Racist attitudes, however, are prevalent everywhere, said black Actor and Teacher Ricardo Lopes. He has always lived in the poor neighborhoods of downtown Rio de Janeiro.
“One day I was at my cousin’s birthday at Aterro (a central beach in Rio de Janeiro). A blond man appeared from behind a tree, with his penis exposed and calling the girls. When he saw us, he fled by bicycle,’ Lopes told IPS in a telephone conversation.
“I chased him shouting ‘pervert’, but right before reaching him a military policeman knocked me to the ground. He crushed my head with his boot and let the pervert escape. He only freed me when my mother intervened,” Lopes added.
“In the 19th century, the ‘racial paradise’ myth arose in Brazil. It was based on European visitors’ observations of the enjoyable coexistence between whites and their black slaves. More enjoyable than in the US, said Sociologist Rios by phone from Niteroi, a university city near Rio de Janeiro.

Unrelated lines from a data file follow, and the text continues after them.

(* ===== verification/Buffer.v ===== *)
(** * Growable buffer and cursor reader (carquet/core/buffer.c, buffer.h)

    [carquet_buffer_t] is the output side of every encoder, [carquet_buffer_reader_t]
    the input side of the Thrift decoder.  The heap allocator is an interface: the
    library routes every request through a user-replaceable [realloc], so the model
    takes any function with the contract of C's [realloc]. *)

From S2P Require Import Prelude Status Endian.

(** ** The allocator

    [mem_realloc blk n] is [carquet_mem_realloc(ptr, n)] for [n > 0]: [None] when the
    request fails, otherwise a block of [n] bytes.  [blk] is the old block, [None] for
    the null pointer. *)

Class Allocator := mem_realloc : option (list Z) -> Z -> option (list Z).

Class AllocatorOk (A : Allocator) := {
  realloc_length : forall blk n blk', mem_realloc blk n = Some blk' -> lenZ blk' = n;
  realloc_prefix : forall blk n blk' k, mem_realloc (Some blk) n = Some blk' ->
    (k <= length blk)%nat -> Z.of_nat k <= n -> take k blk' = take k blk;
  realloc_bytes : forall blk n blk', mem_realloc blk n = Some blk' ->
    (forall b, blk = Some b -> bytes_ok b) -> bytes_ok blk' }.

(** An allocator that serves every request, and one that serves requests up to a
    limit; new memory reads as zero. *)
Definition grow (blk : option (list Z)) (n : Z) : list Z :=
  let old := default [] blk in
  take (Z.to_nat n) old ++ replicate (Z.to_nat n - length old) 0.

Definition limited_alloc (limit : Z) : Allocator :=
  λ blk n, if (0 <=? n) && (n <=? limit) then Some (grow blk n) else None.

(** [carquet_mem_malloc(n)] *)
Definition mem_malloc {A : Allocator} (n : Z) : option (list Z) := mem_realloc None n.

(** [carquet_mem_calloc(nmemb, size)] *)
Definition mem_calloc {A : Allocator} (nmemb size : Z) : option (list Z) :=
  if negb (nmemb =? 0) && (size >? SIZE_MAX / nmemb) then None else
  let total := u64 (nmemb * size) in
  match mem_malloc total with
  | Some _ => Some (replicate (Z.to_nat total) 0)
  | None => None
  end.

Section Buffer.
Context {A : Allocator}.

(** ** Representation *)

Record carquet_buffer_t := mk_buffer {
  buf_data : option (list Z);   (* uint8_t* data: the allocated block, or NULL *)
  buf_size : Z;                 (* size_t size *)
  buf_capacity : Z;             (* size_t capacity *)
  buf_owns_data : bool }.       (* bool owns_data *)

Definition CARQUET_BUFFER_DEFAULT_CAPACITY : Z := 4096.

(** ** Helpers *)

Definition next_power_of_two (n : Z) : Z :=
  if n =? 0 then 1 else
  let n := u64 (n - 1) in
  let n := n .| (n ≫ 1) in
  let n := n .| (n ≫ 2) in
  let n := n .| (n ≫ 4) in
  let n := n .| (n ≫ 8) in
  let n := n .| (n ≫ 16) in
  let n := n .| (n ≫ 32) in
  u64 (n + 1).

(** [None] is the overflow return, [Some needed] the stored sum. *)
Definition add_overflows_size (a b : Z) : option Z :=
  if a >? SIZE_MAX - b then None else Some (u64 (a + b)).

Definition ensure_capacity (buf : carquet_buffer_t) (needed : Z)
    : carquet_status_t * carquet_buffer_t :=
  if needed <=? buf_capacity buf then (CARQUET_OK, buf)
  else if negb (buf_owns_data buf) && bool_decide (is_Some (buf_data buf)) then
    (CARQUET_ERROR_OUT_OF_MEMORY, buf)
  else
    let new_capacity := next_power_of_two needed in
    let new_capacity := if new_capacity <? needed then needed else new_capacity in
    let new_capacity := if new_capacity <? CARQUET_BUFFER_DEFAULT_CAPACITY
                        then CARQUET_BUFFER_DEFAULT_CAPACITY else new_capacity in
    match mem_realloc (buf_data buf) new_capacity with
    | None => (CARQUET_ERROR_OUT_OF_MEMORY, buf)
    | Some new_data => (CARQUET_OK, mk_buffer (Some new_data) (buf_size buf) new_capacity true)
    end.

(** A [memcpy] or [memset] into the block at an offset. *)
Definition store_at (data : option (list Z)) (off : Z) (bs : list Z) : option (list Z) :=
  (λ blk, take (Z.to_nat off) blk ++ bs ++ drop (Z.to_nat off + length bs) blk) <$> data.

(** ** Operations *)

Definition carquet_buffer_init : carquet_buffer_t := mk_buffer None 0 0 true.

Definition carquet_buffer_reserve (buf : carquet_buffer_t) (capacity : Z) :=
  ensure_capacity buf capacity.

Definition carquet_buffer_init_capacity (capacity : Z) : carquet_status_t * carquet_buffer_t :=
  let buf := carquet_buffer_init in
  if capacity >? 0 then
    let '(status, buf) := carquet_buffer_reserve buf capacity in
    if CARQUET_FAILED status then (status, buf) else (CARQUET_OK, buf)
  else (CARQUET_OK, buf).
(** The result and the values stored so far. *)
Fixpoint scalar_checked_gather (dict : list Z) (dict_count : Z) (indices : list Z) : option (bool * list Z) :=
  match indices with
  | [] => Some (true, [])
  | idx :: indices =>
      if idx >=? u32 dict_count then Some (false, []) else
      v ← rd dict idx;
      '(ok, out) ← scalar_checked_gather dict dict_count indices;
      Some (ok, v :: out)
  end.

Fixpoint validate_gather_indices (indices : list Z) (dict_count : Z) : bool :=
  match indices with
  | [] => true
  | idx :: indices => if idx >=? u32 dict_count then false else validate_gather_indices indices dict_count
  end.

(** The guarded gather; [None] as output when nothing was stored. *)
Definition carquet_dispatch_checked_gather (dict : list Z) (dict_count : Z) (indices : list Z)
    : option (bool * option (list Z)) :=
  if dict_count <=? 0 then Some (lenZ indices =? 0, None) else
  if negb (validate_gather_indices indices dict_count) then Some (false, None) else
  out ← scalar_gather dict indices;
  Some (true, Some out).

Racial democracy myth spread widely in the twentieth century
In the twentieth century, the belief in ‘racial democracy’ spread. “It was adopted as a narrative of the State from the 1940s.” It even included the adherence of Black intellectuals, although as a desire, a need to pursue, recalled the Sociologist.
In the following decades sociological studies, especially at São Paulo University, refuted this ideological vision. However, the demystification in intellectual and university circles did not prevent the military dictatorship from reaffirming racial democracy. It was even considered as the basis of political nationalism, she noted.
Brazil’s re-democratization in 1985 put an end to that official narrative. But it was only to highlight the country as “multi-ethnic”, as Latin America in general, said Rios.
Nonetheless, as per the statistical data, research and journalistic information accumulated, the existence of structural racism is more than evident.
“The increase in racial violence, as occurred in Carrefour supermarket, reflects society’s militarization. It’s the proliferation of guards safeguarding private property at the expense of lives,” said Black Movement Activist Walmyr Junior. He runs a soccer school for children in La Maré, a group of favelas near downtown Rio de Janeiro.
“The business community supports this militarization” and the devaluation of Black lives. This is proven once again during the pandemic. “It is worth keeping a business open, no matter how many more Blacks die,” said Walmyr.
But he does not believe in massive protests arising from the Carrefour case. In his view, the Black movement is divided into a great “diversity” of orientations. For instance, in his case, he defends complaints and the supermarket boycott, but rejects violent acts.
“He is a Black who will clean up the broken glass,” he said.